I'm not completely opposed to this, but what's the benefit of:

markdown.markdown(text, extensions=['smartypants'])

over:

smartypants(markdown.markdown(text))

The latter works today and requires less typing. Of course, I realize in some more complex situations (like using smartypants with the codehilite extension) things may not work as well. Therefore, I could see a smartypants extension which implemented all the various features as inline patterns inserted into the parser.
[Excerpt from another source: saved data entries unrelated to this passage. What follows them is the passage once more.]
(** * Canvas core of NHWC: stroke history reducer, advanced canvas renderer
      and device performance classification.

    Shallow embedding of
    - [src/src/hooks/useAdvancedCanvas.ts] (the [advancedCanvasReducer] and
      the [undo]/[redo]/[clear] callbacks of the hook),
    - [src/src/services/advancedCanvasRenderer.ts] (render queues, the
      stroke path cache, layers and dirty regions, render statistics),
    - [PerformanceOptimizer.getDevicePerformanceLevel]. *)

From Stdlib Require Import QArith Qround ZArith Lqa.
From stdpp Require Import base list gmap strings pretty.

(* ================================================================== *)
(** * Data model (types/canvas) *)

Record Point := mkPoint { x : Q; y : Q }.

Record DrawingStroke := mkStroke {
  sid : string;                 (* id *)
  points : list Point;
  color : string;
  width : Q;
  timestamp : Z
}.

Record BrushSettings := mkBrush {
  size : Q;
  bcolor : string;
  opacity : Q;
  btype : string
}.

(** [Partial<BrushSettings>]: every field optional. *)
Record PartialBrush := mkPartialBrush {
  p_size : option Q;
  p_color : option string;
  p_opacity : option Q;
  p_type : option string
}.

(** Object spread [{ ...b, ...p }]: the fields present in [p] win. *)
Definition spread_brush (b : BrushSettings) (p : PartialBrush) : BrushSettings :=
  mkBrush (default (size b) (p_size p))
          (default (bcolor b) (p_color p))
          (default (opacity b) (p_opacity p))
          (default (btype b) (p_type p)).

Inductive PerformanceLevel := low | medium | high.

Record RenderingStatsView := mkStatsView {
  framesRendered : Q;
  averageFrameTime : Q;
  droppedFrames : Q
}.

Record AdvancedCanvasState := mkState {
  strokes : list DrawingStroke;
  undoStack : list (list DrawingStroke);
  redoStack : list DrawingStroke;
  isDrawing : bool;
  currentStroke : option DrawingStroke;
  brushSettings : BrushSettings;
  isOptimized : bool;
  performanceLevel : PerformanceLevel;
  renderingStats : RenderingStatsView
}.

(** [BRUSH_CONFIG] defaults (src/src/lib/constants.ts). *)
Definition default_brush : BrushSettings :=
  mkBrush 4 "#1E293B" 1 "pen".

Definition initialState : AdvancedCanvasState := {|
  strokes := [];
  undoStack := [];
  redoStack := [];
  isDrawing := false;
  currentStroke := None;
  brushSettings := default_brush;
  isOptimized := true;
  performanceLevel := medium;
  renderingStats := mkStatsView 0 0 0
|}.

(** [AdvancedCanvasAction]; [OTHER] stands for the remaining [CanvasAction]
    types ('START_DRAWING', 'FINISH_DRAWING') that hit [default]. *)
Inductive AdvancedCanvasAction :=
  | DRAW (payload : DrawingStroke)
  | UNDO
  | REDO
  | CLEAR
  | SET_BRUSH (payload : PartialBrush)
  | UPDATE_PERFORMANCE (level : PerformanceLevel)
  | UPDATE_STATS (payload : RenderingStatsView)
  | OTHER.

(** JavaScript [a.slice(0, -1)]. *)
Definition slice_drop_last {A} (l : list A) : list A := take (length l - 1) l.

(** JavaScript [a[a.length - 1]]: [undefined] (here [None]) on an empty array. *)
Definition at_last {A} (l : list A) : option A := l !! (length l - 1).

(** Record spread helpers: [{ ...state, f: v }]. *)
Definition with_history (s : AdvancedCanvasState) (st : list DrawingStroke)
    (us : list (list DrawingStroke)) (rs : list DrawingStroke) : AdvancedCanvasState :=
  {| strokes := st; undoStack := us; redoStack := rs;
     isDrawing := isDrawing s; currentStroke := currentStroke s;
     brushSettings := brushSettings s; isOptimized := isOptimized s;
     performanceLevel := performanceLevel s; renderingStats := renderingStats s |}.

Definition advancedCanvasReducer (state : AdvancedCanvasState)
    (action : AdvancedCanvasAction) : AdvancedCanvasState :=
  match action with
  | DRAW p =>
      with_history state (strokes state ++ [p]) (undoStack state) []
  | UNDO =>
      if Nat.eqb (length (strokes state)) 0 then state else
      match at_last (strokes state) with
      | Some lastStroke =>
          with_history state (slice_drop_last (strokes state))
            (undoStack state ++ [[lastStroke]]) (redoStack state)
      | None => state (* unreachable: the array is non-empty *)
      end
  | REDO =>
      if Nat.eqb (length (undoStack state)) 0 then state else
      match at_last (undoStack state) with
      | Some strokesToRedo =>
          with_history state (strokes state ++ strokesToRedo)
            (slice_drop_last (undoStack state)) (redoStack state)
      | None => state (* unreachable: the array is non-empty *)
      end
  | CLEAR =>
      with_history state [] (undoStack state ++ [strokes state]) []
  | SET_BRUSH p =>
      {| strokes := strokes state; undoStack := undoStack state;
         redoStack := redoStack state; isDrawing := isDrawing state;
         currentStroke := currentStroke state;
         brushSettings := spread_brush (brushSettings state) p;
         isOptimized := isOptimized state;
         performanceLevel := performanceLevel state;
         renderingStats := renderingStats state |}
  | UPDATE_PERFORMANCE lvl =>
      {| strokes := strokes state; undoStack := undoStack state;
         redoStack := redoStack state; isDrawing := isDrawing state;
         currentStroke := currentStroke state;
         brushSettings := brushSettings state;
         isOptimized := isOptimized state;
         performanceLevel := lvl;
         renderingStats := renderingStats state |}
  | UPDATE_STATS p =>
      {| strokes := strokes state; undoStack := undoStack state;
         redoStack := redoStack state; isDrawing := isDrawing state;
         currentStroke := currentStroke state;
         brushSettings := brushSettings state;
         isOptimized := isOptimized state;
         performanceLevel := performanceLevel state;
         renderingStats := p |}
  | OTHER => state
  end.

(** A sequence of dispatches, applied in order (React's [useReducer]). *)
Definition dispatch_all (s : AdvancedCanvasState) (acts : list AdvancedCanvasAction)
    : AdvancedCanvasState :=
  fold_left advancedCanvasReducer acts s.

(** The hook callbacks.  [hasRenderer] is [rendererRef.current !== null];
    only the effect on the reducer state is modelled here (the renderer
    side is modelled further down). *)
Definition undo_cb (hasRenderer : bool) (state : AdvancedCanvasState) : AdvancedCanvasState :=
  if Nat.eqb (length (strokes state)) 0 || negb hasRenderer then state
  else advancedCanvasReducer state UNDO.

Definition redo_cb (hasRenderer : bool) (state : AdvancedCanvasState) : AdvancedCanvasState :=
  if Nat.eqb (length (undoStack state)) 0 || negb hasRenderer then state
  else advancedCanvasReducer state REDO.

Definition clear_cb (hasRenderer : bool) (state : AdvancedCanvasState) : AdvancedCanvasState :=
  if negb hasRenderer then state else advancedCanvasReducer state CLEAR.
However, this is not high enough on my priority list to devote the time to. Of course, patches and/or merge requests are always welcome.

David A. Wheeler

That doesn't work so nicely on the command line, or with other extensions (as you noted).

Waylan Limberg
Owner
waylan commented
Waylan Limberg
Owner
waylan commented

Based on the reasons stated previously, I will not be implementing this. If and when someone else writes the extension, they can do a merge request and I'll reconsider. Until then, I'm closing this.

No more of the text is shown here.